Others have been more gradual, like the pre-COVID nights that saw So Jene picking up a microphone at a work karaoke event and, with the help of Sia’s “Chandelier” or Berlin’s “Take My Breath Away,” turning from a financial services professional to a bonafide rockstar for a few minutes.
“I didn’t say I was a good singer!” clarifies So Jene. “I just love singing. And given the formal nature of your relationship with someone in a workplace, it can change quite dramatically for the better after having some laughs and being silly together at karaoke.”
Over her career, So Jene has embraced changes both big and small, even when they came with big risks. We sat down with the Capco partner and risk management professional to hear more about her career story, including what it’s been like to be a free thinker in a very regulated industry, and what advice she has for other people considering a change—particularly one that sees them going from industry to consulting.
So Jene moved to the U.S. from South Korea when she was four years old.

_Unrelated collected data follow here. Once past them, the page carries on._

(** [vRecv >> x]. *)
Definition read {A} (rd : bytes -> option (A * bytes)) : H A := fun s =>
  match rd (st_vRecv s) with
  | Some (a, rest) => (Done a, mkSt (st_node s) (st_world s) rest (st_trace s))
  | None => (Thrown, s)
  end.
(** [vRecv.empty()]. *)
Definition at_end : H bool := X.gets (fun s => match st_vRecv s with [] => true | _ => false end).

Definition unless (b : bool) (m : H unit) : H unit := if b then X.ret tt else m.
Definition whenb (b : bool) (m : H unit) : H unit := if b then m else X.ret tt.

Definition Push (m : OutMsg) : H unit :=
  act (PushMessage m) ;~ upd (fun n => Node.set_nSendSize (send_size (n_nSendSize n) m) n).

(** ** Misbehaviour: src/net.cpp *)

(** [CNode::Misbehaving]; [CloseSocketDisconnect] sets [fDisconnect]. *)
Definition Misbehave (howmuch : Z) : H bool :=
  act (Misbehaving howmuch) ;~
  addr <~ node (fun n => sv_ip (ca_service (n_addr n))) ;;
  if CNetAddr.IsLocal addr then X.ret false
  else
    upd (fun n => Node.set_nMisbehavior (n_nMisbehavior n + howmuch) n) ;~
    score <~ node n_nMisbehavior ;;
    banscore <~ world w_banscore ;;
    if banscore <=? score then
      banTime <~ world (fun w => w_time w + w_bantime w) ;;
      updw (fun w =>
        if default 0 (w_setBanned w !! addr) <? banTime
        then Glob.set_setBanned (<[addr := banTime]> (w_setBanned w)) w
        else Glob.set_setBanned (<[addr := default 0 (w_setBanned w !! addr)]> (w_setBanned w)) w) ;~
      upd (Node.set_fDisconnect true) ;~
      X.ret true
    else X.ret false.

Definition IsBanned (w : World) (ip : CNetAddr) : bool :=
  match w_setBanned w !! ip with Some t => w_time w <? t | None => false end.

Definition ClearBanned (w : World) : World := Glob.set_setBanned ∅ w.

(** ** Blocks *)

Definition IsInitialBlockDownload : bool := true.

Definition ProcessGetData : H unit := Push (ONotfound []).

(** Back to the first block of the orphan chain.  The chain has at most as many blocks as the
    map, so its size plus one rounds end every chain without a cycle. *)
Fixpoint OrphanRoot_loop (fuel : nat) (m : gmap uint256 CBlock) (pblock : CBlock) : option uint256 :=
  match fuel with
  | O => None
  | S fuel' =>
    match m !! hashPrevBlock (header pblock) with
    | Some prev => OrphanRoot_loop fuel' m prev
    | None => Some (header_hash (header pblock))
    end
  end.

Definition GetOrphanRoot (m : gmap uint256 CBlock) (pblock : CBlock) : option uint256 :=
  OrphanRoot_loop (S (base.size m)) m pblock.

Definition AlreadyHave (w : World) (inv : CInv) : bool :=
  if inv_type inv =? MSG_TX then true
  else if inv_type inv =? MSG_BLOCK then
    count (mapBlockIndex (w_globals w)) (inv_hash inv)
    || count (w_mapOrphanBlocks w) (inv_hash inv)
  else true.

Definition PushGetBlocks (pindexBegin : option uint256) (hashEnd : uint256) : H unit :=
  same <~ node (fun n => bool_decide (pindexBegin = n_LastGetBlocksBegin n) && (hashEnd =? n_hashLastGetBlocksEnd n)) ;;
  unless same (
    upd (Node.set_LastGetBlocksBegin pindexBegin) ;~
    upd (Node.set_hashLastGetBlocksEnd hashEnd) ;~
    Push (OGetblocks pindexBegin hashEnd)).

(** The checks against the last checkpoint. *)
Definition checkpoint_checks (w : World) (b : CBlock) : Verdict :=
  let g := w_globals w in
  match Checkpoints.GetLastCheckpoint (fCheckpoints g) (fTestNet g) (mapBlockIndex g) with
  | Some pcheckpoint =>
    if negb (hashPrevBlock (header b) =? w_hashBestChain w) then
      let deltaTime := CBlockHeader.GetBlockTime (header b) - bi_nTime pcheckpoint in
      if deltaTime <? 0 then DoS 100
      else
        let bnNewBlock := CBigNum.SetCompact (nBits (header b)) in
        let bnRequired := CBigNum.SetCompact (ComputeMinWork (fTestNet g) (bi_nBits pcheckpoint) deltaTime) in
        reject (CBigNum.gtb bnNewBlock bnRequired) (DoS 100)
    else Accept
  | None => Accept
  end.

(** An orphan is kept, and its node asked for the blocks before it. *)
Definition keep_orphan (b : CBlock) : H unit :=
  let hash := header_hash (header b) in
  updw (fun w => Glob.set_mapOrphanBlocks (<[hash := b]> (w_mapOrphanBlocks w)) w) ;~
  updw (fun w => Glob.set_mapOrphanBlocksByPrev
                   (w_mapOrphanBlocksByPrev w ++ [(hashPrevBlock (header b), hash)]) w) ;~
  w <~ world id ;;
  root <~ X.lift (GetOrphanRoot (w_mapOrphanBlocks w) b) ;;
  PushGetBlocks (w_pindexBest w) root.

(** What follows the checks. *)
Definition checked_block (b : CBlock) (v : Verdict) : H Verdict :=
  match v with
  | Accept =>
    w <~ world id ;;
    (if negb (hashPrevBlock (header b) =? 0)
        && negb (count (mapBlockIndex (w_globals w)) (hashPrevBlock (header b)))
     then keep_orphan b
     else act (GateAddBlock b)) ;~
    X.ret Accept
  | v => X.ret v
  end.

(** The verdict it reports; it returns true exactly when the verdict is [Accept].  [pfrom] is
    the node of the state; its only caller passes one. *)
Definition ProcessBlock (b : CBlock) : H Verdict :=
  let hash := header_hash (header b) in
  w <~ world id ;;
  if count (mapBlockIndex (w_globals w)) hash then X.ret Invalid
  else if count (w_mapOrphanBlocks w) hash then X.ret Invalid
  else
    v <~ X.lift (CheckBlock (w_globals w) b true true) ;;
    checked_block b (v >>> checkpoint_checks w b).

(** ** Handlers

    [Some r]: the handler returns [r]; [None]: it goes on behind the chain of commands. *)

Definition cmd (strCommand : bytes) (s : String.string) : bool := bool_decide (strCommand = lit s).

(** What follows the check of the version [v]. *)
Definition greet (v : Z) (addrMe : CAddress) (nTime : Z) : H (option bool) :=
  whenb (v =? 10300) (upd (Node.set_nVersion 300)) ;~
  e1 <~ at_end ;;
  fromNonce <~ (if e1 : bool then X.ret (default_address, 1)
                else addrFrom <~ read rd_addr ;; nonce <~ read rd_uint64 ;; X.ret (addrFrom, nonce)) ;;
  let '(addrFrom, nNonce) := fromNonce in
  e2 <~ at_end ;; unless e2 (sub <~ read rd_string ;; upd (Node.set_strSubVer sub)) ;~
  e3 <~ at_end ;; unless e3 (ht <~ read rd_int ;; upd (Node.set_nStartingHeight ht)) ;~
  e4 <~ at_end ;;
  relay <~ (if e4 : bool then X.ret true else read rd_bool) ;; upd (Node.set_fRelayTxes relay) ;~
  inbound <~ node n_fInbound ;;
  whenb (inbound && CNetAddr.IsRoutable (sv_ip (ca_service addrMe)))
    (upd (Node.set_addrLocal (Some addrMe)) ;~ act (SeenLocal addrMe)) ;~
  localNonce <~ world w_nLocalHostNonce ;;
  if (nNonce =? localNonce) && (1 <? nNonce) then upd (Node.set_fDisconnect true) ;~ X.ret (Some true)
  else
    whenb inbound (act PushVersion ;~ updw (fun w => Glob.set_nLocalHostNonce (w_freshNonce w) w)) ;~
    upd (fun n => Node.set_fClient (Z.land (n_nServices n) NODE_NETWORK =? 0) n) ;~
    addr <~ node n_addr ;;
    act (AddTimeData addr nTime) ;~
    Push OVerack ;~
    ver <~ node n_nVersion ;; act (SetSendVersion (Z.min ver PROTOCOL_VERSION)) ;~
    (if inbound : bool then
       whenb (memeq (sv_ip (ca_service addr)) (sv_ip (ca_service addrFrom)))
         (act (AddrAdd addrFrom addrFrom) ;~ act (AddrGood addrFrom))
     else
       noListen <~ world w_fNoListen ;;
       whenb (negb noListen && negb IsInitialBlockDownload)
         (local <~ world (fun w => w_LocalAddress w addr) ;;
          whenb (CNetAddr.IsRoutable (sv_ip (ca_service local))) (act (PushAddress local))) ;~
       oneShot <~ node n_fOneShot ;; size <~ world w_addrmanSize ;;
       whenb (oneShot || (CADDR_TIME_VERSION <=? ver) || (size <? 1000))
         (Push OGetaddr ;~ upd (Node.set_fGetAddr true)) ;~
       act (AddrGood addr)) ;~
    alerts <~ world (fun w => mapAlerts (w_alerts w)) ;;
    X.each (fun p => act (RelayAlert p.2 None)) alerts ;~
    upd (Node.set_fSuccessfullyConnected true) ;~
    ht <~ node n_nStartingHeight ;; act (InputBlockCount ht) ;~
    X.ret None.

Growing up with strict parents, she knew early on that she wanted to build her personal and financial independence.
That’s how she ended up working at Morgan Stanley.
A big reader, she studied English at college, but knew a $18,000-a-year publishing salary wasn’t going to last long in New York. Her college job in the career development office gave her access to the starting salaries of students who got offers in finance, and she decided she needed one of them. A recruiting season later, she had an offer from the bank in hand.
So Jene’s can-do attitude, honed from years of helping out at her mother’s dry cleaner and running a construction import business with her dad, served her well when she started her career in financial services. No job was too small for her to learn from.
Until an acquisition happened and So Jene found herself working for Chase Manhattan Bank.
Her approach to problem-solving wasn’t as welcomed there, remembers So Jene, who tells the story of a time that a senior person on her team asked her to look over a currency out of balance report.
“She said, ‘I got you your own pack of colored pencils. You can use the different colors to mark the different currencies,’” says So Jene, who immediately balked and offered to put the information in a database, write some queries, and create an automated way to review the report both then and in the future.
A meeting with her manager and her manager’s manager later, and So Jene had one thing clear: “They moved at a certain pace, and I thought, ‘I’ve got to get the heck out of here,’” she says.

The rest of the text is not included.